Devotion: The Burnt-Over Districts

Late fall in the villages of Pompey, Preble, Oran, Delphi Falls,

      churched

river and woods. In Homer and Ovid, the localities

      and principalities

of central New York, the hollows and corners of the

      burnt-over districts

visited by angels in the 1800's who led us to greatness: awakenings,

gold, portents and lies, heaven, women's suffrage, and bundling

with the other in the love beds while we waited for the lamb,

the dove, the velvet of the ten-point buck grunting through

      the underbrush

to rut. We learned in divine time a year's a day.

      We learned obedience

and had charismatic children. And now the boy's an angelic

eighteen days or six thousand years, as he leaves to serve.

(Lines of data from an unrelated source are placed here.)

Lemma match_translated p :
  ∀ name at_start, LF ∉ name →
    match_here (map atom_of p ++ [AEol]) at_start name = glob_match p name.
Proof.
  induction p as [|c p IH]; intros name b Hn.
  - cbn. rewrite andb_true_r. by apply at_end_no_newline.
  - cbn [map app glob_match]. unfold atom_of at 1.
    destruct (N.eqb_spec c STAR) as [->|Hs].
    + cbn [match_here]. revert b.
      induction name as [|x t IHt]; intros b.
      * by rewrite IH.
      * apply not_elem_of_cons in Hn as [Hx Ht].
        rewrite IH by (by apply not_elem_of_cons). f_equal.
        cbn. destruct (N.eqb_spec x LF); [congruence|]. cbn. by apply IHt.
    + destruct (N.eqb_spec c QUESTION) as [->|Hq]; cbn [match_here simple_matches].
      * destruct name as [|x t]; [done|].
        apply not_elem_of_cons in Hn as [Hx Ht].
        destruct (N.eqb_spec x LF); [congruence|]. cbn. by apply IH.
      * destruct name as [|x t]; [done|].
        apply not_elem_of_cons in Hn as [Hx Ht].
        apply N.eqb_neq in Hq. rewrite (IH t false Ht).
        destruct (c =? QUESTION) eqn:E; [by apply N.eqb_eq in E|done].
Qed.

Lemma re_match_glob pattern name :
  LF ∉ name →
  re_match ([CARET] ++ glob_to_regex pattern ++ [DOLLAR]) name
  = Some (glob_match pattern name).
Proof.
  intros Hn. unfold re_match, re_compile. rewrite glob_to_regex_translate.
  cbn [app re_parse]. change (CARET =? STAR) with false.
  change (CARET =? BACKSLASH) with false. change (CARET =? CARET) with true.
  cbn iota. rewrite re_parse_translated by done.
  cbn. by rewrite match_translated.
Qed.

Lemma pattern_hits_glob name pattern :
  LF ∉ name →
  pattern_hits name pattern
  = if bool_decide (strip pattern = []) || startswith (strip pattern) [HASH]
    then false
    else if has_wildcard (strip pattern) then glob_match (strip pattern) name
         else bool_decide (name = strip pattern).
Proof.
  intros Hn. unfold pattern_hits.
  destruct (bool_decide (strip pattern = []) || startswith (strip pattern) [HASH]);
    [done|].
  destruct (has_wildcard (strip pattern)); [|done].
  rewrite re_match_glob by done. by destruct (glob_match (strip pattern) name).
Qed.

Lemma should_ignore_true (file_path : Path) (ignore_patterns : gset str) :
  _should_ignore file_path ignore_patterns = true
  ↔ startswith (path_name file_path) [DOT] = true
    ∨ ∃ pattern, pattern ∈ ignore_patterns
                 ∧ pattern_hits (path_name file_path) pattern = true.
Proof.
  unfold _should_ignore.
  destruct (startswith (path_name file_path) [DOT]); [by split; [left|]|].
  rewrite existsb_exists. split.
  - intros (p & Hin & Hp). right. exists p. split; [|done].
    by apply elem_of_elements, list_elem_of_In.
  - intros [?|(p & Hin & Hp)]; [done|]. exists p. split; [|done].
    by apply list_elem_of_In, elem_of_elements.
Qed.

(** C4, amended. For a file name without a newline character,
    [_should_ignore] is true exactly when the name starts with a dot, or
    some pattern of the set, once stripped, is not empty, is not a comment,
    and either has a wildcard and matches the whole name as a glob, or has
    none and equals the name. *)
Theorem should_ignore_is_glob (file_path : Path) (ignore_patterns : gset str) :
  LF ∉ path_name file_path →
  _should_ignore file_path ignore_patterns = true
  ↔ startswith (path_name file_path) [DOT] = true
    ∨ ∃ pattern,
        pattern ∈ ignore_patterns
        ∧ strip pattern ≠ []
        ∧ startswith (strip pattern) [HASH] = false
        ∧ if has_wildcard (strip pattern)
          then glob_match (strip pattern) (path_name file_path) = true
          else path_name file_path = strip pattern.
Proof.
  intros Hn. rewrite should_ignore_true.
  apply or_iff_compat_l. apply exist_proper. intros pattern.
  apply and_iff_compat_l. rewrite pattern_hits_glob by done.
  destruct (decide (strip pattern = [])) as [->|Hne].
  { rewrite bool_decide_eq_true_2 by done. cbn [orb]. intuition congruence. }
  rewrite bool_decide_eq_false_2 by done. cbn [orb].
  destruct (startswith (strip pattern) [HASH]); [intuition congruence|].
  destruct (has_wildcard (strip pattern)); [intuition congruence|].
  rewrite bool_decide_eq_true. intuition congruence.
Qed.

Lemma should_ignore_is_glob_witness :
  (LF ∉ path_name [py "src"; py "main.pyc"])
  ∧ _should_ignore [py "src"; py "main.pyc"] {[ py " *.py? " ; py "#*" ]} = true.
Proof.
  assert (LF ∉ path_name [py "src"; py "main.pyc"]) as Hn.
  { apply (bool_decide_unpack _). vm_compute. exact I. }
  split; [exact Hn|].
  apply (should_ignore_is_glob [py "src"; py "main.pyc"] _ Hn).
  right. exists (py " *.py? "). split; [set_solver|]. vm_compute. done.
Defined.

(** C4 as stated fails on patterns that the loop strips or skips: the
    comment line [#*] holds a wildcard but matches nothing, and the padded
    pattern [*.py ] matches [a.py], which its glob does not. *)
Lemma comment_and_padded_patterns_are_not_globs :
  (has_wildcard (py "#*") = true
   ∧ glob_match (py "#*") (py "#x") = true
   ∧ _should_ignore [py "#x"] {[ py "#*" ]} = false)
  ∧ (has_wildcard (py "*.py ") = true
     ∧ glob_match (py "*.py ") (py "a.py") = false
     ∧ _should_ignore [py "a.py"] {[ py "*.py " ]} = true).
Proof. vm_compute. done. Qed.

(** On a name with a newline the regular expression is not the glob: [.]
    does not match the newline, and [$] also matches before a final one. *)
Example newline_names_differ_from_glob :
  (glob_match (py "a?") (py "a" ++ [LF]) = true
   ∧ _should_ignore [py "a" ++ [LF]] {[ py "a?" ]} = false)
  ∧ (glob_match (py "*.py") (py "x.py" ++ [LF]) = false
     ∧ _should_ignore [py "x.py" ++ [LF]] {[ py "*.py" ]} = true).
Proof. vm_compute. done. Qed.

(** ** Loading the patterns *)

Lemma stripped_lines_spec (text pattern : str) :
  pattern ∈ (list_to_set
               (map strip (filter (λ line, strip line ≠ []) (file_lines text)))
             : gset str)
  ↔ pattern ≠ [] ∧ ∃ line, line ∈ file_lines text ∧ strip line = pattern.
Proof.
  rewrite elem_of_list_to_set, list_elem_of_In, in_map_iff. split.
  - intros (line & <- & Hin).
    apply list_elem_of_In, list_elem_of_filter in Hin as [Hne Hin]. eauto.
  - intros (Hne & line & Hin & <-). exists line. split; [done|].
    by apply list_elem_of_In, list_elem_of_filter.
Qed.

Lemma load_ignore_patterns_returns (d : disk) (ignore_file : option Path) :
  ∃ patterns warnings,
    _load_ignore_patterns d ignore_file = (Return patterns, warnings)
    ∧ (∀ file text,
          ignore_file = Some file → read_text d file utf_8 = Return text →
          patterns
          = list_to_set
              (map strip (filter (λ line, strip line ≠ []) (file_lines text))))
    ∧ ((∀ file text,
           ignore_file = Some file → read_text d file utf_8 ≠ Return text) →
       patterns = ∅).
Proof.
  unfold _load_ignore_patterns. destruct ignore_file as [file|].
  - io_unfold. destruct (read_text d file utf_8) as [text|e] eqn:E.
    + eexists _, _. split; [done|]. split.
      * intros f txt [= <-] Hr. rewrite E in Hr. by injection Hr as <-.
      * intros H. by destruct (H file text).
    + destruct e; cbn; eexists _, _; (split; [done|]);
        (split; [|done]); intros f txt [= <-] Hr; by rewrite E in Hr.
  - eexists _, _. split; [done|]. split; [by intros f txt ?|done].
Qed.
(** * Story generation pipeline: parser, variant detector, story generator

    A shallow embedding of the three scripts under
    [skills/story-generation/scripts]:

    - [parse_component.py]  (module [ParseComponent])
    - [detect_variants.py]  (module [DetectVariants])
    - [generate_story.py]   (module [GenerateStory])

    Text is modelled as [string] (one [ascii] per character); the case
    mapping, the whitespace class and the word class are the ASCII ones.
    Python's [re] is modelled by a backtracking matcher over a small
    pattern syntax ([Re.regex]) into which every pattern literal of the
    scripts is transcribed. *)

From Stdlib Require Import Ascii String ZArith Lia Bool.
From stdpp Require Import base list gmap strings sorting.

Local Open Scope Z_scope.

(* ===================================================================== *)
(** ** Python [str] methods used by the scripts *)
(* ===================================================================== *)

Module PyStr.

Definition code (c : ascii) : N := N_of_ascii c.

Definition in_range (lo hi : N) (c : ascii) : bool :=
  ((lo <=? code c) && (code c <=? hi))%N.

Definition is_upper (c : ascii) : bool := in_range 65 90 c.
Definition is_lower (c : ascii) : bool := in_range 97 122 c.
Definition is_digit (c : ascii) : bool := in_range 48 57 c.

(** [str.isspace] on the ASCII range: TAB LF VT FF CR, FS GS RS US, SP. *)
Definition is_space (c : ascii) : bool :=
  in_range 9 13 c || in_range 28 31 c || (code c =? 32)%N.

(** [[A-Za-z0-9_]], which is also [\w] on the ASCII range.  Above that
    range [re] consults the Unicode tables, which this development does
    not have: a statement that depends on the class [\w] is made for
    text on which [isascii] holds. *)
Definition is_word (c : ascii) : bool :=
  is_upper c || is_lower c || is_digit c || (code c =? 95)%N.

Definition lower_char (c : ascii) : ascii :=
  if is_upper c then ascii_of_N (code c + 32) else c.
Definition upper_char (c : ascii) : ascii :=
  if is_lower c then ascii_of_N (code c - 32) else c.

(** [s.lower()] *)
Fixpoint lower (s : string) : string :=
  match s with
  | EmptyString => EmptyString
  | String c s' => String (lower_char c) (lower s')
  end.

(** [s.capitalize()]: first character upper-cased, the rest lower-cased. *)
Definition capitalize (s : string) : string :=
  match s with
  | EmptyString => EmptyString
  | String c s' => String (upper_char c) (lower s')
  end.

(** [s.startswith(p)] *)
Definition startswith (s p : string) : bool := String.prefix p s.

(** [sub in s] *)
Fixpoint contains (sub s : string) : bool :=
  String.prefix sub s ||
  match s with
  | EmptyString => false
  | String _ s' => contains sub s'
  end.

(** [s.endswith(p)] *)
Definition endswith (s p : string) : bool :=
  let n := String.length s in
  let m := String.length p in
  (m <=? n)%nat && String.eqb (String.substring (n - m) m s) p.

(** [x in l] for a list of strings *)
Definition mem (x : string) (l : list string) : bool :=
  existsb (String.eqb x) l.

(** [any(hint in s for hint in hints)] *)
Definition any_in (hints : list string) (s : string) : bool :=
  existsb (fun h => contains h s) hints.

Fixpoint lstrip (s : string) : string :=
  match s with
  | EmptyString => EmptyString
  | String c s' => if is_space c then lstrip s' else s
  end.

Fixpoint rstrip (s : string) : string :=
  match s with
  | EmptyString => EmptyString
  | String c s' =>
      match rstrip s' with
      | EmptyString => if is_space c then EmptyString else String c EmptyString
      | r => String c r
      end
  end.

(** [s.strip()] *)
Definition strip (s : string) : string := rstrip (lstrip s).

(** [s.split(sep)] for a one-character separator. *)
Fixpoint split_on (sep : ascii) (s : string) : list string :=
  match s with
  | EmptyString => [EmptyString]
  | String c s' =>
      if Ascii.eqb c sep then EmptyString :: split_on sep s'
      else match split_on sep s' with
           | [] => [String c EmptyString]
           | w :: ws => String c w :: ws
           end
  end.

(** [s.split()]: the maximal runs of non-whitespace characters. *)
Fixpoint split_ws_go (cur : option string) (s : string) : list string :=
  match s with
  | EmptyString => match cur with Some w => [w] | None => [] end
  | String c s' =>
      if is_space c then
        match cur with
        | Some w => w :: split_ws_go None s'
        | None => split_ws_go None s'
        end
      else
        match cur with
        | Some w => split_ws_go (Some (w +:+ String c EmptyString)) s'
        | None => split_ws_go (Some (String c EmptyString)) s'
        end
  end.
Definition split_ws (s : string) : list string := split_ws_go None s.

(** [sep.join(l)] *)
Fixpoint join (sep : string) (l : list string) : string :=
  match l with
  | [] => EmptyString
  | [x] => x
  | x :: l' => x +:+ sep +:+ join sep l'
  end.
(** The calls one viewport slot gives rise to in [ApplyViewport], in order. *)
Definition viewport_slot_calls (i : nat) (updated current : Viewport) : list GLCall :=
  (if bool_decide (x current ≠ x updated) || bool_decide (y current ≠ y updated)
      || bool_decide (width current ≠ width updated)
      || bool_decide (height current ≠ height updated)
   then [glViewportIndexedf (Z.of_nat i)
           (static_cast_GLfloat (x updated)) (static_cast_GLfloat (y updated))
           (static_cast_GLfloat (width updated)) (static_cast_GLfloat (height updated))]
   else [])
  ++ (if float_ne (depth_range_near current) (depth_range_near updated)
         || float_ne (depth_range_far current) (depth_range_far updated)
      then [glDepthRangeIndexed (Z.of_nat i) (depth_range_near updated)
              (depth_range_far updated)]
      else [])
  ++ (if bool_decide (scissor_enabled (scissor current)
                      ≠ scissor_enabled (scissor updated))
      then [if scissor_enabled (scissor updated)
            then glEnablei GL_SCISSOR_TEST (Z.of_nat i)
            else glDisablei GL_SCISSOR_TEST (Z.of_nat i)]
      else [])
  ++ (if bool_decide (scissor_x (scissor current) ≠ scissor_x (scissor updated))
         || bool_decide (scissor_y (scissor current) ≠ scissor_y (scissor updated))
         || bool_decide (scissor_width (scissor current) ≠ scissor_width (scissor updated))
         || bool_decide (scissor_height (scissor current)
                         ≠ scissor_height (scissor updated))
      then [glScissorIndexed (Z.of_nat i) (scissor_x (scissor updated))
              (scissor_y (scissor updated)) (scissor_width (scissor updated))
              (scissor_height (scissor updated))]
      else []).

Definition addresses_viewport (index : GLuint) (c : GLCall) : bool :=
  match c with
  | glViewportIndexedf i _ _ _ _ | glDepthRangeIndexed i _ _
  | glScissorIndexed i _ _ _ _
  | glEnablei GL_SCISSOR_TEST i | glDisablei GL_SCISSOR_TEST i => bool_decide (i = index)
  | _ => false
  end.

(** The calls [ApplyGlobalBlending] issues, in order. *)
Definition global_blending_calls (updated current : Blend) : list GLCall :=
  (if bool_decide (enabled current ≠ enabled updated)
   then [if enabled updated then glEnable GL_BLEND else glDisable GL_BLEND]
   else [])
  ++ (if bool_decide (src_rgb_func current ≠ src_rgb_func updated)
         || bool_decide (dst_rgb_func current ≠ dst_rgb_func updated)
         || bool_decide (src_a_func current ≠ src_a_func updated)
         || bool_decide (dst_a_func current ≠ dst_a_func updated)
      then [glBlendFuncSeparate (src_rgb_func updated) (dst_rgb_func updated)
              (src_a_func updated) (dst_a_func updated)]
      else [])
  ++ (if bool_decide (rgb_equation current ≠ rgb_equation updated)
         || bool_decide (a_equation current ≠ a_equation updated)
      then [glBlendEquationSeparate (rgb_equation updated) (a_equation updated)]
      else []).

(** The blend calls that name a target, and those that act on all targets. *)
Definition is_indexed_blend_call (c : GLCall) : bool :=
  match c with
  | glEnablei GL_BLEND _ | glDisablei GL_BLEND _
  | glBlendFuncSeparatei _ _ _ _ _ | glBlendEquationSeparatei _ _ _ => true
  | _ => false
  end.

Definition is_global_blend_call (c : GLCall) : bool :=
  match c with
  | glEnable GL_BLEND | glDisable GL_BLEND
  | glBlendFuncSeparate _ _ _ _ | glBlendEquationSeparate _ _ => true
  | _ => false
  end.

(** The calls the lambda [ConfigStencil] issues for one face, in order. *)
Definition stencil_face_calls (face : GLface) (config current : StencilFace)
  : list GLCall :=
  (if bool_decide (test_func current ≠ test_func config)
      || bool_decide (test_ref current ≠ test_ref config)
      || bool_decide (test_mask current ≠ test_mask config)
   then [glStencilFuncSeparate face (test_func config) (test_ref config)
           (test_mask config)]
   else [])
  ++ (if bool_decide (action_depth_fail current ≠ action_depth_fail config)
         || bool_decide (action_depth_pass current ≠ action_depth_pass config)
         || bool_decide (action_stencil_fail current ≠ action_stencil_fail config)
      then [glStencilOpSeparate face (action_stencil_fail config)
              (action_depth_fail config) (action_depth_pass config)]
      else [])
  ++ (if bool_decide (write_mask current ≠ write_mask config)
      then [glStencilMaskSeparate face (write_mask config)]
      else []).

He did what we told him: blocked for punts—no one likes to

      block for punts—

and when his friends crashed the truck in a ditch, he waited

      for the cops

and took the rap, nice kid, because he did the act of deliverance

      one does

in central New York and made the vows, pledged, testified,

      and swore

and participated in the sport greater than the coming of the dead,

and escorted the exaggerated girl to the prom where he

      was befuddled

with organza and tulle and he did not forget the corsage, an orchid

in a box he stared into: the white outer whorl and the inner whorl

and pouted purple lip. He butterflied the pollen with the lashes

      of his eyes.

The flower was his terror. He was not meant to be the

      indwelling beauty

of things and surely he was not meant to be the wind in Iraq

      with three others

in his division and become the abstract shape of a god formed from a blood clot.

I've seen the pictures, the vague shapes that ripple in the heat

until I was terrified. It looked like he still moved. Remember fall

in Delphi? All ardent and catastrophic and counter, elbows flailing,

he ran in the flat places scraped from the gold hills and valleys.